Load balancing, load matching, or daily peak demand reserve refers to the use of various techniques by electrical power stations to store excess electrical power during low demand periods for release as demand rises. The aim is for the power supply system to have a load factor of 1.

Grid energy storage stores electricity within the transmission grid beyond the customer. Alternatively, the storage can be distributed and involve the customer, for example in storage heaters running demand-response tariffs such as the United Kingdom's Economy 7, or in a vehicle-to-grid system to use storage from electric vehicles during peak times and then replenish it during off peak times. These require incentives for consumers to participate, usually by offering cheaper rates for off peak electricity.

== Batteries and smart grid==
Telephone exchanges often have arrays of batteries in their basements to power equipment and in the past metro systems such as the London Underground had their own power stations, not only giving some redundancy but also using the grid for load balancing.

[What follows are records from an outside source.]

(* ===== verification/NavKvLookup.v ===== *)
(** * Lookups, scans and values in a well-formed store

    [store_ok] relates a parsed root and the pages of its store to the entries of the
    leaves and to the value bytes; the reading methods of [NavKvRead] are computed
    from the entries alone. *)

From Stdlib Require Import Strings.Byte.
From stdpp Require Import base list list_numbers strings gmap sorting sets.
From S2P Require Import Prelude Utf8 Search NavKvFormat NavKvDelta NavKvRead NavKvBuild NavKvTree.

Local Open Scope Z_scope.

(** The value of an entry, given the value bytes of the store. *)
Definition entry_value (vb : bytes) (e : LeafEntry) : option bytes :=
  match le_val e with
  | Inline value => Some value
  | External offset n => get_range vb offset (offset + n)
  end.

Definition external_nonempty (e : LeafEntry) : Prop :=
  match le_val e with Inline _ => True | External _ n => 0 < n end.

Record store_ok (root : NavKvRoot) (pages : list bytes) (h : nat) (ls : list leaf_ref)
    (vb : bytes) : Prop := {
  ok_tree : subtree pages (value_page_start root) h (root_page root) ls;
  ok_chain : chain pages (value_page_start root) ls;
  ok_sorted : sorted_by le_key (entries_of ls);
  ok_values : drop (Z.to_nat (value_page_start root)) pages = chunks (page_size root) vb;
  ok_value_len : value_bytes_len root = len vb;
  ok_page_size : 0 < page_size root;
  ok_start : 0 ≤ value_page_start root ≤ len pages;
  ok_logical : len pages * page_size root ≤ u32_max;
  ok_entries : Forall (λ e, is_Some (entry_value vb e) ∧ external_nonempty e) (entries_of ls)
}.

(** ** Chunks *)

Lemma chunks_fuel_lookup fuel n l i :
  (length l ≤ fuel)%nat → (0 < n)%nat → (i * n < length l)%nat →
  chunks_fuel fuel n l !! i = Some (take n (drop (i * n) l)).
Proof.
  revert l i; induction fuel as [|fuel IH]; intros l i Hf Hn Hi; [lia|].
  destruct l as [|b l]; [simpl in Hi; lia|].
  destruct i as [|i]; [done|]. cbn [chunks_fuel lookup list_lookup].
  change (chunks_fuel fuel n (drop n (b :: l)) !! i =
          Some (take n (drop (S i * n) (b :: l)))).
  rewrite IH; [by rewrite drop_drop|rewrite length_drop; simpl in *; lia|done|].
  rewrite length_drop. lia.
Qed.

Today these supplies often have been replaced by direct supply from the grid and so are no longer available for the purpose of load balancing.

Solutions to the load balancing problem focus on "smart grid" technology, in which many consumer and industrial appliances would communicate with the utility using digital means, and could be switched on and off by the utility to run at off-peak hours.

In a very basic demand balancing system, the power company sends a signal down the line or by a dedicated phone chip to turn on a special circuit in the home. Typically, a storage device for space heating or a water heater will be connected to this circuit. The electricity is turned on after the evening peak demand, and turned off in the morning before the morning peak demand starts. The cost for such power is less than the "on-demand" power which makes it worthwhile for the user to subscribe to it.

A nuanced system is possible with benefits for the power company and the electricity user. Once home devices contain the appropriate electronics, it will no longer be necessary to have devices connected to a special circuit. The power company can send a signal saying that power is now available at a better rate and this signal will turn on any device (dish washer for instance) that has the dial set for "when available" power (priority 2). Manufacturers can provide priority settings on their machines and the power company sending a number of signals as they need more demand to balance supply, or set the machine for lower priority to use lower cost energy. An electric car might even have a setting for "charge and supply"; charging when electricity is least expensive and returning energy when it is most expensive.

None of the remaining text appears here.